‘If it’s disturbing you so much, maybe you’d find it easier to camp in your back garden for the next few days.’
You look at me like I’m the biggest, craziest bitch and then you walk away.
There are many things that I could have said. Many many ways I could have conveyed my disappointment in the way you discussed Down syndrome. A letter. An invitation to coffee, perhaps. An adult conversation. Instead I said that, on our first meeting. I am immediately sorry, not because I may have hurt you, but because I think I may have wasted an opportunity to actually do something important in the right way. And then it occurs to me for the first time that you probably don’t even remember that particular show. You have done so many, they probably mean nothing to you. I’m just an obnoxious neighbour who didn’t tell you about her building works.
I watch you cross the road to your house. Eddie is still ignoring the world and digging up the ground, the sound of it drumming in my head. You walk up and down the front and back of your house, staring in the windows, trying to figure out how to get in.
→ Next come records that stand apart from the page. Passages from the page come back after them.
Lemma inv_submit subs outs p kept L J lost j ok p' w w' :
  inv 15 subs outs (p, Outside) kept L J lost → env_ok w → submit p j w = Done ((ok, p'), w') →
  ∃ L' J' lost', inv 15 (subs ++ [j]) outs (p', Outside) kept L' J' lost'.
Proof.
  intros [[Hc Hg] Hm Hb Hk Hs Hp Hl Hw0 Hw] Hwo. cbn [fst snd] in *. unfold submit.
  unfold pending in *. destruct (decide (n = 0%nat)) as [Hn|Hn].
  - destruct Hm as (Ew & _ & Hd & Hfl & Eb). rewrite Ew, Hc, Hg.
    assert (∃ nonce w1, (match j, cr_aead cr with Encrypt _ _, Some _ => next_nonce | _, _ => mret [] end) w
              = Done (nonce, w1) ∧ (nonce_for cr nonce ∨ ∃ key wire meta, j = Decrypt key wire meta)) as (nonce & w1 & En & Hnn).
    { unfold nonce_for. destruct j, (cr_aead cr); eexists _, _; (split; [reflexivity|]); eauto.
      left. apply (eo_nonces w Hwo). }
    unfold mbind, io_bind, lift. rewrite En. destruct (process j cr gro nonce) as [d|] eqn:Ep; [|done].
    intros [= <- <- <-]. exists L, (J ++ [j]), lost.
    constructor; unfold pending; rewrite ?decide_True by done; cbn [fst snd]; try done.
    + split_and!; try done. apply Forall2_app; [done|]. constructor; [|done].
      destruct Hnn as [?|(key & wire & meta & ->)]; [by exists nonce|].
      exists (replicate 24 0). split; [|done]. unfold nonce_for.
      destruct (cr_aead cr); [|done]. split; [done|apply bytes_check; reflexivity].
    + rewrite app_assoc. by apply sublist_snoc.
    + rewrite <-Hp, <-!app_assoc. do 2 apply Permutation_app_head. apply Permutation_app_comm.
  - destruct Hm as (Ht & Hid). destruct (workers p) as [|w0 ws] eqn:Ew.
    { pose proof (th_len _ _ Ht) as E. rewrite Ew in E. cbn in E. lia. }
    assert (inv 16 (subs ++ [j]) outs (set_batch (batch p ++ [j]) p, Outside) kept L J lost) as Hi.
    { constructor; unfold pending; rewrite ?decide_False by done; cbn [fst snd workers set_batch batch wake next_collect dropped]; try done.
      - split; [|done]. by destruct Ht.
      - rewrite length_app. cbn [length]. lia.
      - rewrite !app_assoc. rewrite app_assoc in Hs. by apply sublist_snoc.
      - rewrite <-Hp, <-!app_assoc. do 3 apply Permutation_app_head. apply Permutation_app_comm.
      - by rewrite Ew.
      - rewrite Ew. exact Hw. }
    destruct (_ <=? _)%nat eqn:E16; cbn [batch set_batch] in E16.
    + unfold lift. destruct (flush _) as [[ok' q]|] eqn:Ef; [|done]. intros [= <- <- <-].
      destruct (inv_flush _ _ _ _ Outside Outside _ _ _ _ _ _ Hi Ef) as (L' & lost' & Hi' & _); [done|by left|].
      exists L', J, lost'. eapply inv_mono; [|exact Hi']. lia.
    + intros [= <- <- <-]. exists L, J, lost. destruct Hi. constructor; try done.
      cbn [fst batch set_batch]. apply Nat.leb_gt in E16. unfold BATCH_JOBS in E16. lia.
Qed.

Ltac inv_open Hi :=
  destruct Hi as [[Hc Hg] Hm Hb Hk Hs Hp Hl Hw0 Hw]; cbn [fst snd] in *; unfold pending in *.
Ltac inv_close := constructor; unfold pending; rewrite ?decide_True, ?decide_False by done; cbn [fst snd].

Lemma inv_inline subs outs p kept L J lost : inv 15 subs outs (p, Outside) kept L J lost → workers p = [] →
  inv 15 subs (outs ++ inline_done p) (set_inline_done [] p, Outside) (kept ++ J) L [] lost.
Proof.
  intros Hi E. inv_open Hi. destruct (decide (n = 0%nat)) as [Hn|Hn].
  2:{ destruct Hm as [Ht _]. pose proof (th_len _ _ Ht) as El. rewrite E in El. cbn in El. lia. }
  destruct Hm as (_ & _ & Hd & Hfl & Eb). inv_close; try done.
  - by apply Forall2_app.
  - by rewrite app_nil_r.
  - by rewrite <-app_assoc.
Qed.

Lemma inv_drain subs outs p kept L J lost : inv 15 subs outs (p, Flushed) kept L J lost →
  inv 15 subs outs (set_wake 0 p, Collecting) kept L J lost.
Proof.
  intros Hi. inv_open Hi. destruct (decide (n = 0%nat)); [by destruct Hm as (? & ? & _)|].
  destruct Hm as [Ht ?]. inv_close; try done. split; [|done]. by destruct Ht.
Qed.

Lemma inv_deliver subs outs p kept L J lost o p' :
  inv 15 subs outs (p, Collecting) kept L J lost → collect_one p = Done (o, p') →
  match o with
  | Some ds => ∃ b L', inv 15 subs (outs ++ ds) (p', Collecting) (kept ++ b) L' J lost
  | None => inv 15 subs outs (p', Outside) kept L J lost
  end.
Proof.
  intros Hi E. inv_open Hi. destruct (decide (n = 0%nat)) as [Hn|Hn]; [by destruct Hm as (_ & ? & _)|].
  destruct Hm as [Ht Hid].
  destruct (collect_one_spec p L Ht)
    as [(b & L' & ds & q & -> & Eq & Hb' & Ht' & E1 & E2 & E3 & E4 & E5 & E6 & E7)|[Eq Hemp]];
    rewrite Eq in E; injection E as <- <-.
  - change (mjoin ((next_collect p, b) :: L').*2) with (b ++ mjoin L'.*2) in *. rewrite <-!app_assoc in Hs.
    exists b, L'. inv_close; try congruence; try lia.
    + split; congruence.
    + split; [done|congruence].
    + by apply Forall2_app.
    + rewrite E1, <-app_assoc. exact Hs.
    + rewrite E1, <-Hp. by rewrite <-!app_assoc.
    + rewrite E6. intros Hex. apply Hl.
      assert (Forall (λ t, t ≠ Exited) (wk_thread <$> workers q)) as Hx by by apply Forall_fmap.
      rewrite E7 in Hx. by rewrite Forall_fmap in Hx.
  - inv_close; try done. intros i w _ -> Hw' Hd. by rewrite (Hemp _ Hw') in Hd.
Qed.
You stagger a little, still drunk. Then you go to the table and I think you’re going to sit down but instead you pick up a garden chair and carry it to the front door. You swing it back with all your might and then slam it once, twice, three times against the window beside your front door, smashing the glass. None of this can be heard over the sound of the drill. You turn your body sideways, your stocky build making it difficult for you to slide in through the narrow space you’ve created, but eventually you gain entry to your house.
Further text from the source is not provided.